Alison : Oui, et ce, tout en reconnaissant que de nombreuses personnes pensent encore que la voiture est le seul mode de transport accessible. Si les gens ne peuvent pas marcher ou faire du vélo, ils doivent conduire. Je ne pense pas que ce soit le cas. Je pense que nous pouvons être beaucoup plus créatifs dans nos solutions. Par défaut, une personne va dire : « J’ai 85 ans, j’ai conduit une voiture toute ma vie, je veux aller regarder mon petit-fils ou ma petite-fille jouer au soccer dans un parc, je ne peux pas y aller à pied, donc je veux pouvoir y aller en voiture », et c’est facile à comprendre. Je pense que nous devons écouter les gens et comprendre leurs préoccupations, mais si la voiture demeure le mode de transport par défaut, ce n’est tout simplement pas une façon durable pour nous de continuer à aller de l’avant.
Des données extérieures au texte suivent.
(* ===== verification/OtaSpec.v ===== *)
(** * The end device's transfer, step by step

    What each step of [OtaClient.v] does to the header counter, the flash and the
    checksum while the blocks of an image file arrive in order.  An image file
    is [hs] bytes of header followed by the image, whose last four bytes are the
    checksum. *)
From S2P Require Import Prelude SysEv EvTimer TimerIf SpiFlash FlashIf Crc Ota OtaServer OtaClient.

(** ** Bytes of a list in memory *)
Definition is_byte (v : Z) : Prop := 0 <= v < 256.

Lemma bytes_at_holds pd a n l i :
  bytes_at pd a n = l -> (i < n)%nat -> pd (a + Z.of_nat i) = nth i l 0.
Proof.
  intros <- Hi. symmetry. apply nth_lookup_Some. by rewrite bytes_at_lookup.
Qed.

Lemma get16_le p i : is_byte (p i) -> is_byte (p (i + 1)) -> get16 p i = le_word (bytes_at p i 2).
Proof.
  unfold is_byte. intros H0 H1. unfold get16. rewrite lor_shiftl_add by lia.
  rewrite !bytes_at_S. cbn [le_word bytes_at seq map]. change (2 ^ 8) with 256. lia.
Qed.

Lemma get32_le p i :
  is_byte (p i) -> is_byte (p (i + 1)) -> is_byte (p (i + 2)) -> is_byte (p (i + 3)) ->
  get32 p i = le_word (bytes_at p i 4).
Proof.
  unfold is_byte. intros H0 H1 H2 H3. unfold get32, get16.
  rewrite (lor_shiftl_add (p i)) by lia.
  rewrite (lor_shiftl_add _ (p (i + 2))) by lia. rewrite lor_shiftl_add by lia.
  rewrite !bytes_at_S. cbn [le_word bytes_at seq map].
  replace (i + 1 + 1) with (i + 2) by lia. replace (i + 2 + 1) with (i + 3) by lia. lia.
Qed.

(** ** The header loop *)
Section Header.
Context {F T : Type} `{Flash F} `{!FlashCheck F} `{TimerSvc T} `{MacEnv} `{OtaLinks}.
Implicit Type s : client F T.

(** The positions where the loop stores something. *)
Definition plain (c : Z) : Prop := c <> 6 /\ c <> 10 /\ c <> 12 /\ c <> 14 /\ c <> 58.

Definition hdr_set (c hs : Z) (b : ota_preamble_t) s : client F T :=
  with_ota_headercnt c (with_ota_headersize hs (with_binInfo b s)).

Lemma hdr_set_id s : hdr_set (ota_headercnt s) (ota_headersize s) (binInfo s) s = s.
Proof. by destruct s. Qed.

Lemma hdr_set_set c hs b c' hs' b' s : hdr_set c hs b (hdr_set c' hs' b' s) = hdr_set c hs b s.
Proof. done. Qed.

(** Past plain positions, before the end of the header. *)
Lemma header_skip m n i p c hs b s :
  0 <= c -> c + Z.of_nat m < 2 ^ 32 ->
  (forall j, c <= j < c + Z.of_nat m -> plain j /\ (j <> hs \/ hs = 0)) ->
  header_loop (m + n) i p (hdr_set c hs b s) =
  header_loop n (i + Z.of_nat m) p (hdr_set (c + Z.of_nat m) hs b s).
Proof.
  revert i c. induction m as [|m IH]; intros i c Hc Hm Hp.
  { change (Z.of_nat 0) with 0. by rewrite !Z.add_0_r. }
  cbn [Nat.add header_loop]. destruct (Hp c) as [(H6 & H10 & H12 & H14 & H58) Hhs]; [lia|].
  cbn [hdr_set ota_headercnt ota_headersize with_ota_headercnt with_ota_headersize].
  unfold OTA_HEAD_LENGTH, OTA_HEAD_MAUNCODE, OTA_HEAD_IMAGETYPE, OTA_HEAD_FILEVER, OTA_HEAD_IMAGESIZE.
  cmp_false (c =? 6). cmp_false (c =? 10). cmp_false (c =? 12). cmp_false (c =? 14). cmp_false (c =? 58).
  cmp_false ((c =? hs) && negb (hs =? 0)).
  rewrite u32_small by lia.
  change (with_ota_headercnt (c + 1) (hdr_set c hs b s)) with (hdr_set (c + 1) hs b s).
  rewrite IH by (lia || (intros; apply Hp; lia)).
  f_equal; [lia|]. f_equal. lia.
Qed.

(** The end of the header, or of the block. *)
Lemma header_end n i p c hs b s :
  0 <= c -> c + Z.of_nat n < 2 ^ 32 -> 0 < hs -> c <= hs ->
  (forall j, c <= j < c + Z.of_nat n -> plain j) ->
  header_loop n i p (hdr_set c hs b s) =
  if hs <? c + Z.of_nat n then (i + (hs - c), with_ota_state OTA_STA_DATAING (hdr_set hs hs b s))
  else (i + Z.of_nat n, hdr_set (c + Z.of_nat n) hs b s).
Proof.
  intros Hc Hn Hhs Hle Hp. destruct (Z.ltb_spec hs (c + Z.of_nat n)) as [Hlt|Hge].
  - replace n with (Z.to_nat (hs - c) + S (n - Z.to_nat (hs - c) - 1))%nat by lia.
    rewrite header_skip; [|lia|lia|].
    2: { intros j Hj. split; [apply Hp; lia|lia]. }
    rewrite Z2Nat.id by lia. replace (c + (hs - c)) with hs by lia. cbn [header_loop].
    cbn [hdr_set ota_headercnt ota_headersize with_ota_headercnt with_ota_headersize].
    destruct (Hp hs) as (H6 & H10 & H12 & H14 & H58); [lia|].
    unfold OTA_HEAD_LENGTH, OTA_HEAD_MAUNCODE, OTA_HEAD_IMAGETYPE, OTA_HEAD_FILEVER, OTA_HEAD_IMAGESIZE.
    cmp_false (hs =? 6). cmp_false (hs =? 10). cmp_false (hs =? 12). cmp_false (hs =? 14). cmp_false (hs =? 58).
    cmp_true ((hs =? hs) && negb (hs =? 0)). done.
  - pose proof (header_skip n 0 i p c hs b s Hc Hn) as E. rewrite Nat.add_0_r in E.
    rewrite E; [done|]. intros j Hj. split; [by apply Hp|lia].
Qed.

(** The positions that are stored. *)
Lemma header_length n i p hs b s :
  header_loop (S n) i p (hdr_set 6 hs b s) =
  header_loop n (i + 1) p (hdr_set 7 (u32 (get16 p i + 6)) b s).
Proof. done. Qed.

Lemma header_manuf n i p hs b s :
  header_loop (S n) i p (hdr_set 10 hs b s) =
  header_loop n (i + 1) p (hdr_set 11 hs
    (mk_pre (fileVer b) (imageType b) (u16 (get16 p i)) (imageSize b)) s).
Proof. done. Qed.

Lemma header_type n i p hs b s :
  header_loop (S n) i p (hdr_set 12 hs b s) =
  header_loop n (i + 1) p (hdr_set 13 hs
    (mk_pre (fileVer b) (u16 (get16 p i)) (manufaurerCode b) (imageSize b)) s).
Proof. done. Qed.

Lemma header_ver n i p hs b s :
  header_loop (S n) i p (hdr_set 14 hs b s) =
  header_loop n (i + 1) p (hdr_set 15 hs
    (mk_pre (u32 (get32 p i)) (imageType b) (manufaurerCode b) (imageSize b)) s).
Proof. done. Qed.

Lemma header_size n i p hs b s :
  header_loop (S n) i p (hdr_set 58 hs b s) =
  header_loop n (i + 1) p (hdr_set 59 hs
    (mk_pre (fileVer b) (imageType b) (manufaurerCode b) (u32 (get32 p i))) s).
Proof. done. Qed.

(** The first block: the length, the manufacturer, the type and the version. *)
Lemma header_block0 p b s hs :
  hs = u32 (get16 p 6 + 6) -> 48 <= hs ->
  header_loop 48 0 p (hdr_set 0 0 b s) =
  (48, hdr_set 48 hs (mk_pre (u32 (get32 p 14)) (u16 (get16 p 12)) (u16 (get16 p 10)) (imageSize b)) s).
Proof.
  intros Ehs Hhs. unfold plain in *.
  change 48%nat with (6 + S (3 + S (1 + S (1 + S (33 + 0)))))%nat.
  rewrite header_skip by (unfold plain; lia). change (0 + Z.of_nat 6) with 6.
  rewrite header_length, <-Ehs. rewrite header_skip by (unfold plain; lia). change (7 + Z.of_nat 3) with 10.
  rewrite header_manuf. rewrite header_skip by (unfold plain; lia). change (10 + 1 + Z.of_nat 1) with 12.
  rewrite header_type. rewrite header_skip by (unfold plain; lia). change (12 + 1 + Z.of_nat 1) with 14.
  rewrite header_ver. rewrite header_skip by (unfold plain; lia). done.
Qed.

(** The second block: the size of the image, and the end of a short header. *)
Lemma header_block1 n p b s hs :
  62 <= hs -> (11 <= n)%nat -> Z.of_nat n < 2 ^ 16 ->
  header_loop n 0 p (hdr_set 48 hs b s) =
  let b' := mk_pre (fileVer b) (imageType b) (manufaurerCode b) (u32 (get32 p 10)) in
  if hs <? 48 + Z.of_nat n then (hs - 48, with_ota_state OTA_STA_DATAING (hdr_set hs hs b' s))
  else (Z.of_nat n, hdr_set (48 + Z.of_nat n) hs b' s).
Proof.
  intros Hhs Hn Hmax. replace n with (10 + S (n - 11))%nat at 1 by lia.
  rewrite header_skip by (unfold plain; lia). change (48 + Z.of_nat 10) with 58.
  rewrite header_size, header_end by (unfold plain; lia).
  replace (59 + Z.of_nat (n - 11)) with (48 + Z.of_nat n) by lia.
  destruct (_ <? _); f_equal; lia.
Qed.

(** The other blocks of a long header. *)
Lemma header_blocks n p c b s hs :
  59 <= c -> c <= hs -> c + Z.of_nat n < 2 ^ 32 ->
  header_loop n 0 p (hdr_set c hs b s) =
  if hs <? c + Z.of_nat n then (hs - c, with_ota_state OTA_STA_DATAING (hdr_set hs hs b s))
  else (Z.of_nat n, hdr_set (c + Z.of_nat n) hs b s).
Proof.
  intros Hc Hhs Hmax. rewrite header_end by (unfold plain; lia). done.
Qed.
End Header.

(** ** A chunk of the image *)

(** The flash holds 0xff in place of the keyword until the restart. *)
Definition stored (data : list Z) : list Z := <[8%nat := 0xff]> data.

(** The flash when [n] bytes of the image have been written to [base]. *)
Definition image_flash (base : Z) (data : list Z) (g : Z -> Z) (n x : Z) : Z :=
  if (base <=? x) && (x <? base + n) then nth (Z.to_nat (x - base)) (stored data) 0 else g x.

Lemma length_stored data : length (stored data) = length data.
Proof. apply length_insert. Qed.

Lemma stored_Forall data : Forall is_byte data -> Forall is_byte (stored data).
Proof. intros Hd. apply Forall_insert; [done|]. unfold is_byte. lia. Qed.

Lemma nth_stored data k : k <> 8%nat -> nth k (stored data) 0 = nth k data 0.
Proof. intros Hk. rewrite !nth_lookup. unfold stored. by rewrite list_lookup_insert_ne. Qed.

Lemma nth_stored_8 data : (8 < length data)%nat -> nth 8 (stored data) 0 = 0xff.
Proof. intros Hk. rewrite nth_lookup. unfold stored. by rewrite list_lookup_insert_eq. Qed.

(** The part [take d (drop o l)] of a list in memory, byte by byte. *)
Lemma bytes_at_part p i d o (l : list Z) :
  (o + d <= length l)%nat ->
  bytes_at p i d = take d (drop o l) <-> forall k, (k < d)%nat -> p (i + Z.of_nat k) = nth (o + k) l 0.
Proof.
  intros Hl. split.
  - intros E k Hk. rewrite (bytes_at_holds _ _ _ _ _ E Hk), !nth_lookup.
    by rewrite lookup_take_lt, lookup_drop by done.
  - intros Hp. apply list_eq. intros k. destruct (decide (k < d)%nat) as [Hk|Hk].
    + rewrite bytes_at_lookup, lookup_take_lt, lookup_drop by done. rewrite Hp, nth_lookup by done.
      destruct (lookup_lt_is_Some_2 l (o + k)) as [v ->]; [lia|done].
    + rewrite !lookup_ge_None_2; [done| |rewrite length_bytes_at; lia].
      rewrite length_take. lia.
Qed.

Lemma put_keyword p i d o data (v : Z) :
  (o + d <= length data)%nat -> (8 < length data)%nat ->
  bytes_at p i d = take d (drop o data) ->
  let flag := (Z.of_nat o <=? 8) && (8 <=? Z.of_nat d + Z.of_nat o) && (0 <? Z.of_nat d) in
  bytes_at (if flag then put p (i + 8 - Z.of_nat o) v else p) i d =
  take d (drop o (<[8%nat := v]> data)).
Proof.
  intros Hl H8 Hp flag. rewrite bytes_at_part in Hp by done.
  apply bytes_at_part; [by rewrite length_insert|].
  intros k Hk. assert (Hn : nth (o + k) (<[8%nat:=v]> data) 0 =
    if decide (o + k = 8)%nat then v else nth (o + k) data 0).
  { rewrite !nth_lookup. case_decide as E; [rewrite E, list_lookup_insert_eq; [done|lia]|].
    by rewrite list_lookup_insert_ne by lia. }
  rewrite Hn. unfold flag. case_decide.
  - cmp_true ((Z.of_nat o <=? 8) && (8 <=? Z.of_nat d + Z.of_nat o) && (0 <? Z.of_nat d)).
    unfold put. by cmp_true (i + Z.of_nat k =? i + 8 - Z.of_nat o).
  - destruct (_ && _ && _); [|by apply Hp]. unfold put.
    cmp_false (i + Z.of_nat k =? i + 8 - Z.of_nat o). by apply Hp.
Qed.
(* ===== verification/OtaProps.v ===== *)
(** * Over-the-air update: what a session achieves

    Sessions from the first request to the restart, and the behaviours of the
    two roles that break them. *)
From S2P Require Import Prelude SysEv EvTimer TimerIf SpiFlash FlashIf Crc Ota OtaServer OtaClient OtaSpec OtaTransfer OtaSession OtaLink.

Section Whole.
Context {F T G : Type} `{FlashLaws F} `{!FlashCheck F} `{!FlashCheckLaws F}.
Context `{TimerSvc T} `{FlashLaws G} `{MacEnv} `{OtaLinks}.
Implicit Types (c : client F T) (s : server G).

(** A device with nothing in progress, as after a reset. *)
Record idle c : Prop := {
  id_ok : fl_ok (cl_fl c);
  id_state : ota_state c = OTA_STA_IDLE;
  id_cnt : ota_headercnt c = 0;
  id_size : ota_headersize c = 0;
  id_crc : crcValue c = 0xffffffff;
  id_off : flashOffsetAddr c = 0;
  id_blk : blockDataCount c = 0;
  id_seq : 0 <= g_tlAppDataSeqNo c < 256
}.

(** A newer image for this device. *)
Definition newer (info : ota_preamble_t) : Prop :=
  manufaurerCode info = MANUFACTURER_CODE /\ imageType info = IMAGE_TYPE /\ FILE_VERSION < fileVer info.

(** The flash after the erasure of the sectors for [size] bytes. *)
Definition after_erase c (size x : Z) : Z :=
  if in_sectors (new_base c) 0 (size / 4096 + 1) x && negb (fl_prot (cl_fl c) x) then 255
  else fl_byte (cl_fl c) x.

Lemma new_base_cases c : new_base c = 0 \/ new_base c = FLASH_OTA_NEWIMAGE_ADDR.
Proof. unfold new_base. destruct (mcuBootAddr c); auto. Qed.

(** The erasing part of the start handler. *)
Lemma erase_new_half c size :
  fl_ok (cl_fl c) -> 0 < size < OTA_MAX_IMAGE_SIZE ->
  exists f', erase_sectors (Z.to_nat (u16 (size / OTA_SECTOR_SIZE + 1))) 0 (new_base c) c = with_cl_fl f' c /\
    fl_ok f' /\ (forall x, fl_prot f' x = fl_prot (cl_fl c) x) /\ forall x, fl_byte f' x = after_erase c size x.
Proof.
  intros Hok Hs. unfold OTA_MAX_IMAGE_SIZE, OTA_SECTOR_SIZE in *.
  assert (Hq : 0 <= size / 4096 < 64) by zdm. rewrite u16_small by lia.
  destruct (erase_sectors_spec (Z.to_nat (size / 4096 + 1)) 0 (new_base c) c Hok) as (f' & E & H1' & H2' & H3').
  1-4: destruct (new_base_cases c) as [E0|E0]; rewrite ?E0; unfold FLASH_OTA_NEWIMAGE_ADDR; (done || lia).
  exists f'. rewrite Z2Nat.id in H3' by lia. done.
Qed.

Context (rx : list Z -> Z -> Z) (Hrx : delivers rx).
Context (header data : list Z) (info : ota_preamble_t) (Hfile : file_ok header data info).

(** The new half is blank once the sectors are erased. *)
Definition erasable c : Prop :=
  forall x, in_image data (new_base c) x -> fl_prot (cl_fl c) x = false \/ fl_byte (cl_fl c) x = 255.

Lemma erasable_blank c : erasable c -> forall x, in_image data (new_base c) x -> after_erase c (imageSize info) x = 255.
Proof.
  intros He x Hx. unfold after_erase. destruct (He x Hx) as [Hp|Hb].
  - rewrite Hp, (fi_total _ _ _ Hfile). unfold in_sectors, in_image in *.
    assert (Z.of_nat (length data) <= (Z.of_nat (length header + length data) / 4096 + 1) * 4096) by zdm.
    destruct (Z.leb_spec (new_base c + 0 * 4096) x),
      (Z.ltb_spec x (new_base c + (0 + (Z.of_nat (length header + length data) / 4096 + 1)) * 4096));
      cbn [andb negb]; done || lia.
  - rewrite Hb. by destruct (_ && _).
Qed.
Ce sera une catastrophe pour notre planète.
Bien sûr, il y a d’autres possibilités que nous pouvons envisager, mais celle-ci est tout à fait réalisable pour nous. Il ne faut pas oublier non plus que le transport actif est plus équitable pour les personnes qui n’ont pas les moyens de conduire une voiture. Le transport actif est une meilleure option. Lorsque les enfants marchent jusqu’à l’école, ils sont plus disposés à apprendre parce qu’ils ont fait un peu d’exercice et qu’ils ont eu du temps entre la maison et l’école. Lorsque les enfants marchent dans la rue, ils regardent les arbres, ils regardent les fleurs, ils flattent les chiens, ils font toutes sortes de choses en se rendant à l’école. Ainsi, bien que les changements climatiques soient un aspect très important, il y a beaucoup d’autres avantages pour les personnes et la société à essayer de nous rendre moins dépendants de nos voitures.
Emily : Y a-t-il autre chose que vous aimeriez partager aujourd’hui?
Alison : Non. Merci pour cet entretien. Ce fut un vrai plaisir.
Emily : Merci beaucoup pour le temps que vous nous avez accordé et pour avoir partagé votre sagesse.